Trusting AI does not mean believing it is always right.
Trusting AI means knowing:
- what it can do,
- what it cannot do,
- when it must ask,
- what evidence it used,
- who approved the action,
- how to inspect what happened.
That is a very different kind of trust.
The bank analogy
A bank does not trust employees by giving everyone vault access.
It creates roles:
- teller,
- supervisor,
- auditor,
- fraud analyst,
- branch manager.
Each role can do different things. Some actions need approval. Some require evidence. Everything leaves a record.
AI agents need the same structure.
Five levels of authority
Use this simple ladder:
| Level | Plain English | Example |
|---|---|---|
| Look | AI reads or summarizes | ”Find the order” |
| Draft | AI prepares but does not send | ”Draft the email” |
| Ask outside | AI calls an external service | ”Check shipping status” |
| Act for user | AI does something on delegated authority | ”Schedule the meeting” |
| High-impact act | AI changes money, access, legal state, or sensitive data | ”Issue refund” |
In ContextOS, these are approval modes: read_only, local_write, network, delegated, and destructive.
Non-technical leaders can use this ladder in meetings. It makes risk concrete.
Ask: what should require a gate?
A gate is a moment where AI must pause and ask.
Gate examples:
| Situation | Why gate? |
|---|---|
| Money moves | Financial risk |
| Customer receives message | Relationship risk |
| Account access changes | Security risk |
| Employee data used | Privacy risk |
| Legal or compliance claim made | Regulatory risk |
| Ambiguous policy | Judgment risk |
| Missing evidence | Accuracy risk |
The gate is not a failure. It is part of the system.
What an approval should show
A useful approval request includes:
- proposed action,
- reason for action,
- evidence used,
- policy or rule,
- possible side effect,
- what happens if rejected,
- who is approving,
- final receipt.
Bad approval:
Approve refund?
Good approval:
Approve INR 9,000 refund for Order 123. Evidence: identity verified, order delivered late by 6 days, refund policy section 4.2 applies, amount exceeds self-serve threshold.
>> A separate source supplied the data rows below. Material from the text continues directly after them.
Lemma cleaned_dir (S : path → Prop) f f' p :
  cleaned S f f' → f !! p = Some D → f' !! p = Some D.
Proof.
  intros [Ha _] Hp. destruct (Ha p) as [E|(_ & c & Hc & _)]; congruence.
Qed.

Lemma cleaned_sub (S : path → Prop) f f' p :
  cleaned S f f' → is_Some (f' !! p) → f' !! p = f !! p.
Proof.
  intros [Ha _] [n Hp]. destruct (Ha p) as [E|(E & _)]; congruence.
Qed.

Lemma cleaned_wf (S : path → Prop) f f' : cleaned S f f' → wf f → wf f'.
Proof.
  intros Hc Hwf p n Hp.
  assert (f !! p = Some n) as Hp' by (rewrite <- (cleaned_sub S f f' p Hc); eauto).
  destruct (Hwf p n Hp') as [->|Hd]; [by left|right].
  by apply (cleaned_dir S f f').
Qed.

(** One pass of the inner loop of [remove_csv] over the names [files]. *)
Lemma remove_csv_dir_spec top dirs files w :
  ∃ w', remove_csv_dir top dirs files w = Ok tt w' ∧ db w' = db w ∧
        cleaned (λ p, ∃ x, x ∈ files ∧ p = top ++ [x]) (fs w) (fs w').
Proof.
  unfold remove_csv_dir. revert w.
  induction files as [|x files IH]; intros w.
  - exists w. split; [done|]. split; [done|]. apply cleaned_same.
    intros p c _ (x & Hx & _). by apply not_elem_of_nil in Hx.
  - rewrite for_each_cons, bind_eq. unfold is_file at 1.
    set (p := top ++ [x]).
    assert (∃ w1, (if match fs w !! p with Some (F _) => true | _ => false end
                      && bool_decide (suffix x = ".csv"%string)
                   then unlink p else mret tt) w = Ok tt w1 ∧ db w1 = db w ∧
                  cleaned (λ q, q = p) (fs w) (fs w1)) as (w1 & -> & Hdb1 & Hc1).
    { destruct (fs w !! p) as [[c|]|] eqn:Hp; simpl.
      - case_bool_decide as Hcsv.
        + exists (set_fs (delete p (fs w)) w). unfold unlink, lift_fs, unlink_fs.
          rewrite Hp. split; [done|]. split; [done|]. split.
          * intros q. simpl. destruct (decide (p = q)) as [<-|Hne].
            -- right. rewrite lookup_delete_eq. split; [done|]. exists c.
               unfold p at 2. by rewrite last_snoc.
            -- left. by rewrite lookup_delete_ne.
          * intros q c' _ _ ->. simpl. apply lookup_delete_eq.
        + exists w. split; [done|]. split; [done|]. split; [by left|].
          intros q c' _ Hq ->. unfold p in Hq. by rewrite last_snoc in Hq.
      - exists w. split; [done|]. split; [done|]. apply cleaned_same.
        intros q c' Hq ->. congruence.
      - exists w. split; [done|]. split; [done|]. apply cleaned_same.
        intros q c' Hq ->. congruence. }
    destruct (IH w1) as (w' & -> & Hdb & Hc). exists w'.
    split; [done|]. split; [congruence|].
    eapply cleaned_region; [| |exact (cleaned_seq _ _ _ _ _ Hc1 Hc)].
    + intros q [->|(y & Hy & ->)]; [exists x|exists y]; split; try done;
        [left|by right].
    + intros q c _ (y & [->|Hy]%elem_of_cons & ->); [by left|right; eauto].
Qed.
(** * ResConv: the DOCX/PDF resume converter (converter.py)

    A shallow embedding of [converter.py]: the path arithmetic of
    [pathlib] that the program relies on, an idealised file store, the
    external converters as oracles of an environment, and the three
    functions [convert_docx_to_pdf], [convert_pdf_to_docx] and [main]
    written in a small state-and-exception monad that records every
    observable call in a trace.

    Modelling conventions.
    - Strings are byte strings; [lower] lowers the ASCII letters, which is
      what [str.lower] does on ASCII text.
    - A [Path] is a pure POSIX path: an absolute flag and its components.
      [suffix] and [with_suffix] follow CPython 3.8 to 3.13.
    - The file store maps paths of regular files to their contents and keeps
      a set of directories.  [rename] follows POSIX on that store: it moves a
      file or a directory with all that is below it, and refuses what POSIX
      refuses (a file onto a directory, a directory onto a file or onto a
      directory that is not empty, anything to a place below itself).
      [mkdir] is modelled where it succeeds; [FS.mkdir_blocked] tells when
      the real call raises instead (a regular file stands at the directory or
      above it), and the statements about the order of the tiers and about
      the rename assume that it does not.  Failures that the store cannot
      express (permissions, a full disk) are outside the model.
    - [google.colab.files.upload()] also saves what was uploaded in the
      working directory; the model leaves the store alone there, so the store
      of a run that goes through the prompt is to be read as the store with
      the uploads already saved.
    - [docx2pdf], [pdf2docx], the office-suite process and [shutil.which]
      are fields of [Env]; nothing is assumed about them except where a
      statement says so.
    - The installation of LibreOffice that the module performs when it is
      imported on Linux (lines 14 to 25) happens before any call; it is
      modelled on its own as [module_import], and the conversion run by the
      web form of [app.py] as [App.form]. *)

From Stdlib Require Import ZArith Ascii String List.
From stdpp Require Import base decidable countable gmap strings list.

Local Open Scope string_scope.
Local Open Scope Z_scope.

(** ** Strings *)

Module Str.

Definition lower_ascii (c : ascii) : ascii :=
  let n := nat_of_ascii c in
  if ((65 <=? n)%nat && (n <=? 90)%nat)%bool then ascii_of_nat (n + 32) else c.

Fixpoint lower (s : string) : string :=
  match s with
  | EmptyString => EmptyString
  | String c s' => String (lower_ascii c) (lower s')
  end.

(** [s.rfind(c)]: the index of the last occurrence, [None] for Python's -1. *)
Fixpoint rfind (c : ascii) (s : string) : option nat :=
  match s with
  | EmptyString => None
  | String a s' =>
      match rfind c s' with
      | Some i => Some (S i)
      | None => if Ascii.eqb a c then Some 0%nat else None
      end
  end.

(** [s[i:]] and [s[:i]]. *)
Definition from (i : nat) (s : string) : string :=
  String.substring i (String.length s - i) s.

Definition upto (i : nat) (s : string) : string := String.substring 0 i s.

(** [needle in s]. *)
Definition contains (needle s : string) : bool :=
  match String.index 0 needle s with Some _ => true | None => false end.

Definition startswith (p s : string) : bool := String.prefix p s.

Definition is_empty (s : string) : bool :=
  match s with EmptyString => true | _ => false end.

(** [s.split("/")]; [acc] is the component read so far. *)
Fixpoint split_slash (acc : string) (s : string) : list string :=
  match s with
  | EmptyString => [acc]
  | String c s' =>
      if Ascii.eqb c "/" then acc :: split_slash EmptyString s'
      else split_slash (acc +:+ String c EmptyString) s'
  end.

(** [sep.join(l)]. *)
Definition join (sep : string) (l : list string) : string := String.concat sep l.

End Str.

(** ** Paths ([pathlib.PurePosixPath]) *)

Record Path := mkPath { absolute : bool; parts : list string }.

Global Instance Path_eq_dec : EqDecision Path.
Proof. solve_decision. Defined.

Global Program Instance Path_countable : Countable Path :=
inj_countable' (fun p => (absolute p, parts p)) (fun t => mkPath t.1 t.2) _.
Next Obligation. by intros []. Qed.

Module PathOps.

(** [Path(s)]: split at the separators; empty components and ["."] vanish.
    (A leading double slash, which POSIX keeps apart, is read as one.) *)
Definition of_string (s : string) : Path :=
  mkPath (Str.startswith "/" s)
         (filter (fun c => c <> "" /\ c <> ".") (Str.split_slash "" s)).

(** [str(p)]. *)
Definition str (p : Path) : string :=
  match absolute p, parts p with
  | false, [] => "."
  | false, l => Str.join "/" l
  | true, l => "/" +:+ Str.join "/" l
  end.

(** [p.name]: the last component, empty for the root and for ["."]. *)
Definition name (p : Path) : string := List.last (parts p) "".

(** [p.parent]. *)
Definition parent (p : Path) : Path :=
  mkPath (absolute p) (removelast (parts p)).

(** The suffix of a file name: [name[i:]] for [i = name.rfind(".")] when
    [0 < i < len(name) - 1], empty otherwise. *)
Definition suffix_of_name (n : string) : string :=
  match Str.rfind "." n with
  | Some i =>
      if ((0 <? i)%nat && (i <? String.length n - 1)%nat)%bool
      then Str.from i n else ""
  | None => ""
  end.

(** [p.suffix]. *)
Definition suffix (p : Path) : string := suffix_of_name (name p).

(** [p / n] for a single component [n] (here always the [name] of a path). *)
Definition child (p : Path) (n : string) : Path :=
  mkPath (absolute p) (parts p ++ [n]).

End PathOps.

(** ** Exceptions and outcomes *)

Inductive Exn :=
| ValueError (msg : string)
| RuntimeError (msg : string)
| FileNotFoundError (p : Path)
| IsADirectoryError (p q : Path)
| NotADirectoryError (p q : Path)
| OSError (errno : string) (p q : Path)
| CalledProcessError (returncode : Z) (cmd : list string)
| LibraryError (msg : string).

Global Instance Exn_eq_dec : EqDecision Exn.
Proof. solve_decision. Defined.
If approved, payment system will issue refund once with idempotency key R-912.
The second version lets a human take responsibility.
Receipts matter
After AI does important work, it should leave a receipt.
ContextOS calls this a DecisionRecord.
A receipt answers:
| Receipt question | Why it matters |
|---|---|
| What work was requested? | Scope |
| What evidence was used? | Grounding |
| What tools were called? | Action trace |
| What policy applied? | Governance |
| Who approved? | Accountability |
| What changed? | Impact |
| Can we replay it? | Audit and learning |
If the system cannot produce a receipt, it should not perform important work.
Boundaries are not bureaucracy
Boundaries make AI useful.
Without boundaries, people either overtrust the system or refuse to use it.
With boundaries, people know:
- this AI can summarize but not send,
- this AI can draft but not approve,
- this AI can recommend but not execute,
- this AI can execute only under this threshold,
- this AI must escalate these cases.
Clear boundaries increase adoption because users understand the tool.
Trust checklist for business teams
Before launching AI into a workflow, ask:
- What can it read?
- What can it draft?
- What can it send or change?
- What requires approval?
- What evidence is mandatory?
- What must it refuse?
- What receipt does it leave?
- Who reviews mistakes?
- How can we stop or roll back the system?
These questions are enough to find most hidden risks.
Common misunderstanding
People often think the choice is:
Fully automate or do nothing.
The better choice is:
Decide which parts can be assisted, drafted, delegated, or gated.
Most good AI systems start by helping humans do better work. They earn more authority over time.